TEMA
Musica. - Nell'arte della composizione si dice tema l'idea musicale cui s'ispira il discorso in un pezzo a svolgimento continuo, p. es. in una sonata (v.).
Come tale, il tema può essere visto in azione - con legittimità - nella maggior parte delle composizioni di tal tipo - salvo alcune d'ordine strettamente rapsodico e altre a forte tendenza improvvisatoria e fantasiosa - dalla composizione nomica delle civiltà classiche, attraverso la corrente salmodica del canto cristiano e l'arte mottettistica dall'Ars antiqua all'intero Cinquecento, fino alle musiche strumentali moderne dalla Canzone, dal Ricercare e dalla Fuga alla Sonata e alle sue varie figure (concerto, sinfonia, ecc.), oltre che in numerose musiche di forma libera (p. es. nel poema sinfonico) e in molte opere teatrali da Wagner in poi.

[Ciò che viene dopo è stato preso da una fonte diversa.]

(* ===== verification/QueueTest.v ===== *)
(** * The queue's test, as a program of two threads ([src/tests/ebpf/queue_test.cpp])

    The first part of the test is sequential and is run.  The second part starts
    a producer that pushes 0, 1, ... and retries while the queue is full, pops
    and compares in the main thread, retries while the queue is empty, joins,
    and expects an empty queue.  Its steps are those of the two loops around the
    steps of [SpscConcurrent]; the theorem is that no assertion ever fails and
    that the test can always be brought to its end. *)
From S2P Require Import Prelude SpscQueue SpscConcurrent.

(** ** Capacity zero and one *)
Definition reject_zero (alloc : Z -> bool) : bool :=
  match SpscQueue_new 0 alloc 0 with Throw (invalid_argument _) => true | _ => false end.

Definition one_slot_test (one : SpscQueue (T:=Z)) : option unit :=
  '(v, one) ← TryPop one; assert_ (bool_decide (v = None));;
  '(pushed, one) ← TryPush 9 one; assert_ pushed;;
  '(pushed, one) ← TryPush 10 one; assert_ (negb pushed);;
  '(v, one) ← TryPop one; assert_ (bool_decide (v = Some 9));;
  '(v, one) ← TryPop one; assert_ (bool_decide (v = None)).

Example sequential_test_passes : forall alloc, alloc 2 = true ->
  reject_zero alloc = true /\
  exists one, SpscQueue_new 0 alloc 1 = Ok one /\ one_slot_test one = Some tt.
Proof.
  intros alloc Ha. split; [done|]. eexists. split.
  - unfold SpscQueue_new. change (u64 (1 + 1)) with 2. by rewrite Ha.
  - vm_compute. reflexivity.
Qed.

(** ** Two threads *)
Inductive producer_at :=
  | P_loop (i : nat)                 (* at the head of the loop, or yielding *)
  | P_call (i : nat)                 (* in TryPush(i) *)
  | P_done.

Inductive main_at :=
  | M_loop (i : nat)
  | M_call (i : nat)                 (* in TryPop(v) *)
  | M_assert (i : nat) (v : Z)       (* assert(v == i) *)
  | M_join                           (* producer.join() *)
  | M_last                           (* assert(!q.TryPop(v)), to be called *)
  | M_last_call
  | M_passed
  | M_failed.

#[export] Instance producer_at_eq_dec : EqDecision producer_at.
Proof. solve_decision. Defined.
#[export] Instance main_at_eq_dec : EqDecision main_at.
Proof. solve_decision. Defined.

Record test := mk_test {
  t_queue : cstate Z;
  t_producer : producer_at;
  t_main : main_at;
}.

(** The value to push after a call of [TryPush(i)]: the same one, if it failed. *)
Definition next_push (q q' : cstate Z) (i : nat) : nat :=
  if decide (length (c_pushed q') = length (c_pushed q)) then i else S i.

Section Test.
Context (count : nat).

Inductive producer_moves : cstate Z * producer_at -> cstate Z * producer_at -> Prop :=
  | p_enter q q' i h : (i < count)%nat ->
      step q q' -> c_prod q = PIdle -> c_prod q' = PCall (Z.of_nat i) h -> producer_moves (q, P_loop i) (q', P_call i)
  | p_inside q q' i :
      step q q' -> c_cons q' = c_cons q -> c_prod q' <> PIdle -> producer_moves (q, P_call i) (q', P_call i)
  | p_return q q' i :
      step q q' -> c_cons q' = c_cons q -> c_prod q' = PIdle ->
      producer_moves (q, P_call i) (q', P_loop (next_push q q' i))
  | p_exit q i : (count <= i)%nat -> producer_moves (q, P_loop i) (q, P_done).

(** A call of [TryPop] from the main thread: it begins, goes on, or returns. *)
Inductive pop_moves : cstate Z -> cstate Z -> option (option Z) -> Prop :=
  | m_begin q q' t : step q q' -> c_cons q = CIdle -> c_cons q' = CCall t -> pop_moves q q' None
  | m_inside q q' : step q q' -> c_prod q' = c_prod q -> c_cons q <> CIdle -> c_cons q' <> CIdle -> pop_moves q q' None
  | m_false q q' : step q q' -> c_prod q' = c_prod q -> c_cons q <> CIdle -> c_cons q' = CIdle ->
      c_popped q' = c_popped q -> pop_moves q q' (Some None)
  | m_true q q' v : step q q' -> c_prod q' = c_prod q -> c_cons q' = CIdle ->
      c_popped q' = c_popped q ++ [v] -> pop_moves q q' (Some (Some v)).

Inductive test_step : test -> test -> Prop :=
  | t_push q q' p p' m : producer_moves (q, p) (q', p') -> test_step (mk_test q p m) (mk_test q' p' m)
  | t_call q q' p i : (i < count)%nat -> c_cons q = CIdle -> pop_moves q q' None ->
      test_step (mk_test q p (M_loop i)) (mk_test q' p (M_call i))
  | t_inside q q' p i : c_cons q <> CIdle -> pop_moves q q' None -> test_step (mk_test q p (M_call i)) (mk_test q' p (M_call i))
  | t_again q q' p i : pop_moves q q' (Some None) -> test_step (mk_test q p (M_call i)) (mk_test q' p (M_loop i))
  | t_value q q' p i v : pop_moves q q' (Some (Some v)) -> test_step (mk_test q p (M_call i)) (mk_test q' p (M_assert i v))
  | t_assert q p i v :
      test_step (mk_test q p (M_assert i v)) (mk_test q p (if decide (v = Z.of_nat i) then M_loop (S i) else M_failed))
  | t_end q p i : (count <= i)%nat -> test_step (mk_test q p (M_loop i)) (mk_test q p M_join)
  | t_join q : test_step (mk_test q P_done M_join) (mk_test q P_done M_last)
  | t_last q q' p : c_cons q = CIdle -> pop_moves q q' None -> test_step (mk_test q p M_last) (mk_test q' p M_last_call)
  | t_last_inside q q' p : c_cons q <> CIdle -> pop_moves q q' None ->
      test_step (mk_test q p M_last_call) (mk_test q' p M_last_call)
  | t_last_empty q q' p : pop_moves q q' (Some None) -> test_step (mk_test q p M_last_call) (mk_test q' p M_passed)
  | t_last_value q q' p v : pop_moves q q' (Some (Some v)) -> test_step (mk_test q p M_last_call) (mk_test q' p M_failed).

Definition test_start (q : SpscQueue) : test := mk_test (initial q) (P_loop 0) (M_loop 0).

(** ** The invariant *)

(** The first [n] values the producer pushes. *)
Definition vals (n : nat) : list Z := Z.of_nat <$> seq 0 n.

Definition producer_inv (q : cstate Z) (p : producer_at) : Prop :=
  match p with
  | P_loop i => c_prod q = PIdle /\ c_pushed q = vals i /\ (i <= count)%nat
  | P_call i => in_push (Z.of_nat i) (c_prod q) /\ c_pushed q = vals i /\ (i < count)%nat
  | P_done => c_prod q = PIdle /\ c_pushed q = vals count
  end.

Definition main_inv (q : cstate Z) (p : producer_at) (m : main_at) : Prop :=
  let popped := length (c_popped q) in
  match m with
  | M_loop i => c_cons q = CIdle /\ popped = i /\ (i <= count)%nat
  | M_call i => c_cons q <> CIdle /\ popped = i /\ (i < count)%nat
  | M_assert i v => c_cons q = CIdle /\ popped = S i /\ (i < count)%nat /\ c_popped q !! i = Some v
  | M_join => c_cons q = CIdle /\ popped = count
  | M_last | M_passed => c_cons q = CIdle /\ popped = count /\ p = P_done
  | M_last_call => c_cons q <> CIdle /\ popped = count /\ p = P_done
  | M_failed => False
  end.

Record test_inv (t : test) : Prop := {
  te_queue : cinv (t_queue t);
  te_producer : producer_inv (t_queue t) (t_producer t);
  te_main : main_inv (t_queue t) (t_producer t) (t_main t);
}.

Lemma vals_length n : length (vals n) = n.
Proof. unfold vals. by rewrite length_fmap, length_seq. Qed.

Lemma vals_S n : vals (S n) = vals n ++ [Z.of_nat n].
Proof. unfold vals. by rewrite seq_S, fmap_app. Qed.

Lemma vals_lookup n i v : vals n !! i = Some v -> v = Z.of_nat i.
Proof. unfold vals. rewrite list_lookup_fmap. intros (k & [-> _]%lookup_seq & ->)%fmap_Some. done. Qed.

(** All that has been popped is right. *)
Lemma popped_value t i v : test_inv t -> c_popped (t_queue t) !! i = Some v -> v = Z.of_nat i.
Proof.
  intros [Hq Hp _] E. pose proof (prefix_lookup_Some _ _ _ _ E (i_fifo _ Hq)) as Hv. revert Hv.
  destruct (t_producer t); destruct Hp as (_ & -> & _) || destruct Hp as (_ & ->); apply vals_lookup.
Qed.

Lemma producer_pushed q p : producer_inv q p -> (length (c_pushed q) <= count)%nat.
Proof. destruct p; [intros (_ & -> & ?)..|intros (_ & ->)]; rewrite vals_length; lia. Qed.

Lemma pop_moves_spec q q' r : pop_moves q q' r ->
  step q q' /\ c_prod q' = c_prod q /\ c_pushed q' = c_pushed q /\
  match r with
  | None => c_cons q' <> CIdle /\ c_popped q' = c_popped q
  | Some None => c_cons q' = CIdle /\ c_popped q' = c_popped q
  | Some (Some v) => c_cons q' = CIdle /\ c_popped q' = c_popped q ++ [v] /\ exists t, c_cons q = CStore v t
  end.
Proof.
  destruct 1 as [q q' t Hs Hc Hc'|q q' Hs Hp Hc Hc'|q q' Hs Hp Hc Hc' Hpo|q q' v Hs Hp Hc' Hpo].
  - assert (Hp : c_prod q' = c_prod q /\ c_popped q' = c_popped q) by (destruct Hs; cbn in *; subst; done).
    destruct Hp as [Hp Hpo]. destruct (consumer_step _ _ Hs Hp) as [Hpu _]. split_and!; try done. by rewrite Hc'.
  - destruct (consumer_step _ _ Hs Hp) as [Hpu [Hpo|(x & t & _ & Hi & _)]]; by split_and!.
  - destruct (consumer_step _ _ Hs Hp) as [Hpu _]. by split_and!.
  - destruct (consumer_step _ _ Hs Hp) as [Hpu [E|(x & t & Hx & _ & E)]].
    + rewrite E in Hpo. apply (f_equal length) in Hpo. rewrite length_app in Hpo. cbn in Hpo. lia.
    + rewrite E in Hpo. apply app_inv_head in Hpo as [= ->]. split_and!; try done. by exists t.
Qed.

Lemma producer_moves_inv q p q' p' : cinv q -> producer_inv q p -> producer_moves (q, p) (q', p') ->
  cinv q' /\ producer_inv q' p' /\ c_cons q' = c_cons q /\ c_popped q' = c_popped q /\ p <> P_done.
Proof.
  intros Hq Hp Hm. remember (q, p) as a eqn:Ea. remember (q', p') as b eqn:Eb.
  destruct Hm as [q1 q2 i h Hi Hs Hpc Hpc'|q1 q2 i Hs Hc Hpc|q1 q2 i Hs Hc Hpc|q1 i Hi]; simplify_eq; cbn in Hp |- *.
  - destruct (begin_step _ _ _ _ Hs Hpc Hpc') as (Hpu & Hpo & Hc). rewrite Hpc', Hpu, Hc, Hpo.
    split_and!; try done; [by eapply cinv_step|apply Hp].
  - destruct Hp as (Hin & Hv & Hi). destruct (producer_step _ _ _ Hs Hc Hin) as [Hpo [[? ->]|[[? _]|[? _]]]]; try done.
    split_and!; try done. by eapply cinv_step.
  - destruct Hp as (Hin & Hv & Hi). destruct (producer_step _ _ _ Hs Hc Hin) as [Hpo [[Hbad _]|[[_ Hpu]|[_ Hpu]]]].
    + by rewrite Hpc in Hbad.
    + unfold next_push. rewrite Hpu, decide_True by done. split_and!; try done; [by eapply cinv_step|lia].
    + unfold next_push. rewrite Hpu, decide_False by (rewrite length_app; cbn; lia). rewrite Hv, vals_S.
      split_and!; try done. by eapply cinv_step.
  - destruct Hp as (? & -> & ?). replace i with count by lia. by split_and!.
Qed.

È chiaro d'altra parte, che la figura e l'azione del tema possono variare grandemente nel passare dall'una all'altra delle arti componistiche or ora citate.
Nella composizione nomica classica, stretta al testo poetico sia nello spirito sia nella costituzione ritmico-melica, il tema non sorpassa facilmente i limiti d'un semplice motivo, e si presenta piuttosto come una formula cui i varî periodi, o anche i varî elementi dello stesso periodo, amano ritornare per ulteriore slancio o per cadenza. Esempî di tal sorta si possono vedere nel 1° coro dell'Oreste di Euripide, pur di genere non propriamente nomico, e - più chiaramente - negl'inni Delfici.

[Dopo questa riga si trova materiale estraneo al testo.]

Lemma FinishAfterDetach_unfold timeout now join turns s :
  FinishAfterDetach timeout now join turns s =
    if finished s then Some (poll_error s, s)
    else
      s' ← (if bool_decide (is_Some (ring (joined join s))) && (0 <? timeout)
            then drain turns (drain_start timeout now join s) else Some (joined join s));
      Some (poll_error s', with_poller (poller_joinable s') (started s') true (with_abort true s')).
Proof.
  unfold FinishAfterDetach, drain_start. destruct (finished s); [done|]. fold (joined join s).
  replace (if 60000 <? timeout then 60000 else timeout) with (Z.min 60000 timeout) by (case_match; lia).
  replace (0 <? Z.min 60000 timeout) with (0 <? timeout)
    by (destruct (Z.ltb_spec 0 timeout), (Z.ltb_spec 0 (Z.min 60000 timeout)); lia).
  destruct (ring (joined join s)); simpl; [|done]. by destruct (0 <? timeout).
Qed.

Lemma joined_control join s : joins join ->
  abort (joined join s) = true /\ poller_joinable (joined join s) = false /\
  ring (joined join s) = ring s /\ sources (joined join s) = sources s.
Proof.
  intros Hj. unfold joined. cbv zeta. destruct (Hj (with_abort true s)) as (s' & rc & Hc & Hs).
  pose proof (callbacks_but_error _ _ rc _ Hc Hs) as (H1 & H2 & H3 & H4 & _). cbn in *.
  destruct (poller_joinable s) eqn:Ep; cbn; [|by rewrite Ep]. by split_and!.
Qed.

(** Shutdown.  Once [FinishAfterDetach] has returned, the receiver is finished, its poller
    joined and its sources still in place; the call returns the recorded poll error and every
    later call returns the same without effect; [Start] and [AddSource] throw; and any callback
    that still runs is refused and counted, so the queue receives nothing more. *)
Theorem FinishAfterDetach_final timeout now join turns self rc self' :
  joins join -> Forall (fun t => runs_callbacks t.2) turns -> finished self = false ->
  FinishAfterDetach timeout now join turns self = Some (rc, self') ->
  finished self' = true /\ poller_joinable self' = false /\ rc = poll_error self' /\
  sources self' = sources self /\ ring self' = ring self /\
  (forall timeout now join turns, FinishAfterDetach timeout now join turns self' = Some (rc, self')) /\
  (exists e, Start self' = (Throw e, self')) /\
  (forall fd ifindex netns session rc_new rc_add, exists e,
     AddSource fd ifindex netns session rc_new rc_add self' = (Throw e, self')) /\
  (forall source data size now, exists self'',
     OnEvent source data size now self' = Some (- ECANCELED, self'') /\ queue self'' = queue self' /\
     shutdown_discarded self'' = u64 (shutdown_discarded self' + 1)).
Proof.
  intros Hj Ht Hfin. rewrite FinishAfterDetach_unfold, Hfin.
  destruct (joined_control join self Hj) as (Ha & Hp & Hr & Hs).
  lazymatch goal with |- context [mbind _ ?m] => set (s1 := m) end.
  assert (Hs1 : forall s', s1 = Some s' ->
    poller_joinable s' = false /\ ring s' = ring self /\ sources s' = sources self).
  { intros s' E. subst s1. destruct (_ && _).
    - apply drain_control in E as (H1 & H2 & H3 & _); [|done]. cbn in *.
      by rewrite H1, H2, H3.
    - by injection E as <-. }
  destruct s1 as [s'|]; [|done]. cbn. intros [= <- <-].
  destruct (Hs1 s' eq_refl) as (Hp' & Hr' & Hs'). cbn.
  split_and!; try done.
  - unfold Start. cbn. destruct (ring s'); [rewrite orb_true_r|]; by eexists.
  - intros. unfold AddSource. cbn. rewrite orb_true_r. by eexists.
  - intros. unfold OnEvent. cbn. by eexists.
Qed.

(** C36: shutdown terminates.  The drain loop ends as soon as a turn starts at or after the deadline,
    at most sixty seconds from its start, whatever the rings deliver; without a positive timeout
    or without a ring there is no drain at all. *)
Theorem FinishAfterDetach_terminates timeout now join turns self :
  joins join -> Forall (fun t => runs_callbacks t.2) turns ->
  0 <= now -> now + 60000000000 < 2 ^ 64 ->
  0 < timeout -> Exists (fun t => now + Z.min 60000 timeout * 1000000 <= t.1) turns ->
  is_Some (FinishAfterDetach timeout now join turns self).
Proof.
  intros Hj Ht Hn0 Hn Hto Hex. rewrite FinishAfterDetach_unfold. destruct (finished self); [by eexists|].
  destruct (_ && _); cbn [mbind option_bind]; [|by eexists].
  destruct (drain_stops turns (drain_start timeout now join self) Ht) as [s ->]; [|by eexists].
  eapply List.Exists_impl; [|exact Hex]. intros t Hle. cbv beta in *. unfold drain_start. cbn [deadline_ns with_abort with_deadline].
  rewrite (wrap_small 64 (Z.min 60000 timeout * 1000000)) by lia. rewrite wrap_small; lia.
Qed.

(** The destructor drains nothing, so that it needs no turn of the rings to
    return; the receiver is finished and its poller joined. *)
Lemma EbpfTelemetry_destroyed now join self : joins join -> finished self = false ->
  exists rc self', EbpfTelemetry_destroy now join self = Some (rc, self') /\
    finished self' = true /\ poller_joinable self' = false /\ deadline_ns self' = deadline_ns (joined join self).
Proof.
  intros Hj Hf. unfold EbpfTelemetry_destroy. rewrite FinishAfterDetach_unfold, Hf, andb_false_r.
  destruct (joined_control join self Hj) as (_ & Hp & _). cbn. eexists _, _. by split_and!.
Qed.

(** The poller.  It ends only when it has seen the abort flag, and then without recording an
    error, or on a negative result of the poll other than an interruption, which it records; and
    it does end once a turn leaves the abort flag set. *)
Theorem poller_ends turns self :
  Forall (fun t => forall s, poll_error (t s).2 = poll_error s) turns ->
  (forall self', poller turns self = Some self' ->
     (abort self' = true /\ poll_error self' = poll_error self) \/
     (poll_error self' < 0 /\ poll_error self' <> - EINTR)) /\
  (Exists (fun t => forall s, abort (t s).2 = true) turns -> is_Some (poller turns self)).
Proof.
  intros Ht. revert self. induction Ht as [|turn turns Hp Ht IH]; intros self; simpl.
  { split; [|by intros ?%Exists_nil]. destruct (abort self) eqn:Ea; [|done]. intros ? [= <-]. auto. }
  destruct (abort self) eqn:Ea; [split; [intros ? [= <-]; auto|by eexists]|].
  specialize (Hp self). destruct (turn self) as [rc s1] eqn:E. simpl in Hp. unfold poll_turn.
  assert (Hgo : (forall self', poller turns s1 = Some self' ->
     (abort self' = true /\ poll_error self' = poll_error self) \/
     (poll_error self' < 0 /\ poll_error self' <> - EINTR)) /\
     (Exists (fun t => forall s, abort (t s).2 = true) (turn :: turns) -> is_Some (poller turns s1))).
  { destruct (IH s1) as [H1 H2]. split; [intros; rewrite <- Hp; by apply H1|].
    intros [Hturn|?]%Exists_cons; [|by apply H2]. specialize (Hturn self). rewrite E in Hturn.
    simpl in Hturn. destruct turns; simpl; rewrite Hturn; by eexists. }
  destruct (Z.eqb_spec rc (- EINTR)) as [|Hne]; [done|].
  destruct ((rc =? - ECANCELED) && abort s1) eqn:Ec.
  { apply andb_true_iff in Ec as [_ Ec]. split; [intros ? [= <-]; auto|by eexists]. }
  destruct (Z.ltb_spec rc 0); [|done]. split; [intros ? [= <-]; by right|by eexists].
Qed.
End Facts.

(** ** Instances *)
#[local] Existing Instance little_endian_host.

Definition sample_impl : Impl :=
  mk_impl (mk_spsc [zero_record; zero_record] 0 0) [] None false false 0 0 0 0 0 false false.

Nella composizione salmodica cristiana, libera nel ritmo dalla quantità sillabica e nel melos dall'accento tonico, assistiamo, specialmente nel genere fiorito, alla comparsa di nuclei tematici già più organici, e ad una loro azione più visibilmente feconda nel riprendersi del discorso melico dall'una all'altra delle sue frasi.

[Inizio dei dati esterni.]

Definition set_queue q st := mk_tel q (g_aborts st) (g_view st) (g_deadline st) (g_rejected st)
  (g_dropped st) (g_discarded st) (g_error st) (g_poller st) (g_manager st) (g_seen st) (g_race st).
Definition set_view k st := mk_tel (g_queue st) (g_aborts st) k (g_deadline st) (g_rejected st)
  (g_dropped st) (g_discarded st) (g_error st) (g_poller st) (g_manager st) (g_seen st) (g_race st).
Definition store_abort b st := mk_tel (g_queue st) (g_aborts st ++ [b]) (g_view st) (g_deadline st) (g_rejected st)
  (g_dropped st) (g_discarded st) (g_error st) (g_poller st) (g_manager st) (g_seen st) (g_race st).
Definition store_deadline d st := mk_tel (g_queue st) (g_aborts st) (g_view st) d (g_rejected st)
  (g_dropped st) (g_discarded st) (g_error st) (g_poller st) (g_manager st) (g_seen st) (g_race st).
Definition count_rejected st := mk_tel (g_queue st) (g_aborts st) (g_view st) (g_deadline st) (u64 (g_rejected st + 1))
  (g_dropped st) (g_discarded st) (g_error st) (g_poller st) (g_manager st) (g_seen st) (g_race st).
Definition count_dropped st := mk_tel (g_queue st) (g_aborts st) (g_view st) (g_deadline st) (g_rejected st)
  (u64 (g_dropped st + 1)) (g_discarded st) (g_error st) (g_poller st) (g_manager st) (g_seen st) (g_race st).
Definition count_discarded st := mk_tel (g_queue st) (g_aborts st) (g_view st) (g_deadline st) (g_rejected st)
  (g_dropped st) (u64 (g_discarded st + 1)) (g_error st) (g_poller st) (g_manager st) (g_seen st) (g_race st).
Definition store_error e st := mk_tel (g_queue st) (g_aborts st) (g_view st) (g_deadline st) (g_rejected st)
  (g_dropped st) (g_discarded st) e (g_poller st) (g_manager st) (g_seen st) (g_race st).
Definition set_poller p st := mk_tel (g_queue st) (g_aborts st) (g_view st) (g_deadline st) (g_rejected st)
  (g_dropped st) (g_discarded st) (g_error st) p (g_manager st) (g_seen st) (g_race st).
Definition set_manager m st := mk_tel (g_queue st) (g_aborts st) (g_view st) (g_deadline st) (g_rejected st)
  (g_dropped st) (g_discarded st) (g_error st) (g_poller st) m (g_seen st) (g_race st).
Definition see ev st := mk_tel (g_queue st) (g_aborts st) (g_view st) (g_deadline st) (g_rejected st)
  (g_dropped st) (g_discarded st) (g_error st) (g_poller st) (g_manager st) (g_seen st ++ [ev]) (g_race st).
Definition set_race st := mk_tel (g_queue st) (g_aborts st) (g_view st) (g_deadline st) (g_rejected st)
  (g_dropped st) (g_discarded st) (g_error st) (g_poller st) (g_manager st) (g_seen st) true.

(** The ring call a thread is in, and what becomes of it. *)
Definition in_call (th : thread) (st : tel) : option call :=
  match th with
  | Poller => match g_poller st with Polling c => Some c | _ => None end
  | Manager => match g_manager st with Consuming c => Some c | _ => None end
  end.
Definition set_call (th : thread) (c : call) : tel -> tel :=
  match th with Poller => set_poller (Polling c) | Manager => set_manager (Consuming c) end.
Definition return_call (th : thread) (rc : Z) : tel -> tel :=
  match th with Poller => set_poller (Polled rc) | Manager => set_manager (Consumed rc) end.

(** A relaxed load of [abort]: the poller may see an old value, but none older
    than one it has seen, or than one that has become visible to it; the
    finishing thread is the one that stores. *)
Inductive load_abort : thread -> tel -> bool -> tel -> Prop :=
  | load_stale st k b : (g_view st <= k)%nat -> g_aborts st !! k = Some b ->
      load_abort Poller st b (set_view k st)
  | load_own st b : list.last (g_aborts st) = Some b -> load_abort Manager st b st.

Section System.
Context `{Host}.

Definition past (now : Z) (st : tel) : bool := negb (g_deadline st =? 0) && (g_deadline st <=? now).

Definition admitted_event (ev : event) : option TelemetryRecord := admitted ev.1.1 ev.1.2 ev.2.

(** [OnEvent], and the ring call it is called from, when the clock reads [now]. *)
Inductive callback_step (th : thread) (now : Z) : tel -> tel -> Prop :=
  | cb_discard st st1 b ev :
      in_call th st = Some Between -> load_abort th st b st1 -> b || past now st1 = true ->
      callback_step th now st (return_call th (- ECANCELED) (count_discarded (see ev st1)))
  | cb_reject st st1 ev :
      in_call th st = Some Between -> load_abort th st false st1 -> past now st1 = false ->
      admitted_event ev = None -> callback_step th now st (count_rejected (see ev st1))
  | cb_offer st st1 ev r :
      in_call th st = Some Between -> load_abort th st false st1 -> past now st1 = false ->
      admitted_event ev = Some r -> callback_step th now st (set_call th (Offer r) (see ev st1))
  | cb_begin st r h q' :
      in_call th st = Some (Offer r) -> step (g_queue st) q' ->
      c_prod (g_queue st) = PIdle -> c_prod q' = PCall r h ->
      callback_step th now st (set_call th (Pushing r) (set_queue q' st))
  | cb_race st r :
      in_call th st = Some (Offer r) -> c_prod (g_queue st) <> PIdle -> callback_step th now st (set_race st)
  | cb_push st r q' :
      in_call th st = Some (Pushing r) -> step (g_queue st) q' ->
      c_cons q' = c_cons (g_queue st) -> c_prod q' <> PIdle -> callback_step th now st (set_queue q' st)
  | cb_pushed st r q' :
      in_call th st = Some (Pushing r) -> step (g_queue st) q' ->
      c_cons q' = c_cons (g_queue st) -> c_prod q' = PIdle ->
      callback_step th now st
        (set_call th (if decide (length (c_pushed q') = length (c_pushed (g_queue st))) then Failed else Between)
           (set_queue q' st))
  | cb_drop st :
      in_call th st = Some Failed -> callback_step th now st (set_call th Between (count_dropped st))
  | ring_return st rc :                (* only a callback yields -ECANCELED *)
      in_call th st = Some Between -> rc <> - ECANCELED -> callback_step th now st (return_call th rc st).

(** [Start] and the loop of the poller. *)
Inductive poller_step : tel -> tel -> Prop :=
  | start st : g_poller st = Unborn -> g_manager st = Serving -> poller_step st (set_poller Check_ st)
  | poll_abort st st1 : g_poller st = Check_ -> load_abort Poller st true st1 ->
      poller_step st (set_poller Exited st1)
  | poll_go st st1 : g_poller st = Check_ -> load_abort Poller st false st1 ->
      poller_step st (set_poller (Polling Between) st1)
  | poll_interrupted st : g_poller st = Polled (- EINTR) -> poller_step st (set_poller Check_ st)
  | poll_cancelled st st1 : g_poller st = Polled (- ECANCELED) -> load_abort Poller st true st1 ->
      poller_step st (set_poller Exited st1)
  | poll_cancelled_alone st st1 : g_poller st = Polled (- ECANCELED) -> load_abort Poller st false st1 ->
      poller_step st (set_poller Exited (store_error (- ECANCELED) st1))
  | poll_failed st rc : g_poller st = Polled rc -> rc < 0 -> rc <> - EINTR -> rc <> - ECANCELED ->
      poller_step st (set_poller Exited (store_error rc st))
  | poll_done st rc : g_poller st = Polled rc -> 0 <= rc -> poller_step st (set_poller Check_ st).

In ambedue queste arti monodiche, la classica e la cristiana liturgica, il discorso è dunque ispirato dal tema più nel seno dei proprî singoli elementi (periodi, frasi, ecc.) che nella propria entità complessiva.
Diversa e maggiore responsabilità assume il tema nel passaggio dalla monodia alla polifonia: l'arte della polifonia, che lentamente va emergendo dal seno stesso della monodia - dalla fase di semplice giustapposizione, al canto dato, di una voce aggiunta (a intervalli di 4a, di 5a e di 8a prima, poi più variati) in omofonia confinante con il mero raddoppio, attraverso fasi di crescente caratterizzazione di questa seconda (e poi d'una terza) voce mediante le pratiche della diminuzione, coloritura, ecc., fino al consolidamento del discanto - conserverà fino al supremo rigoglio della composizione mottettistica (sec. XVI) l'impronta di quella sua storica provenienza, mantenendo i suoi concerti vocali sempre in giuoco con un "canto dato".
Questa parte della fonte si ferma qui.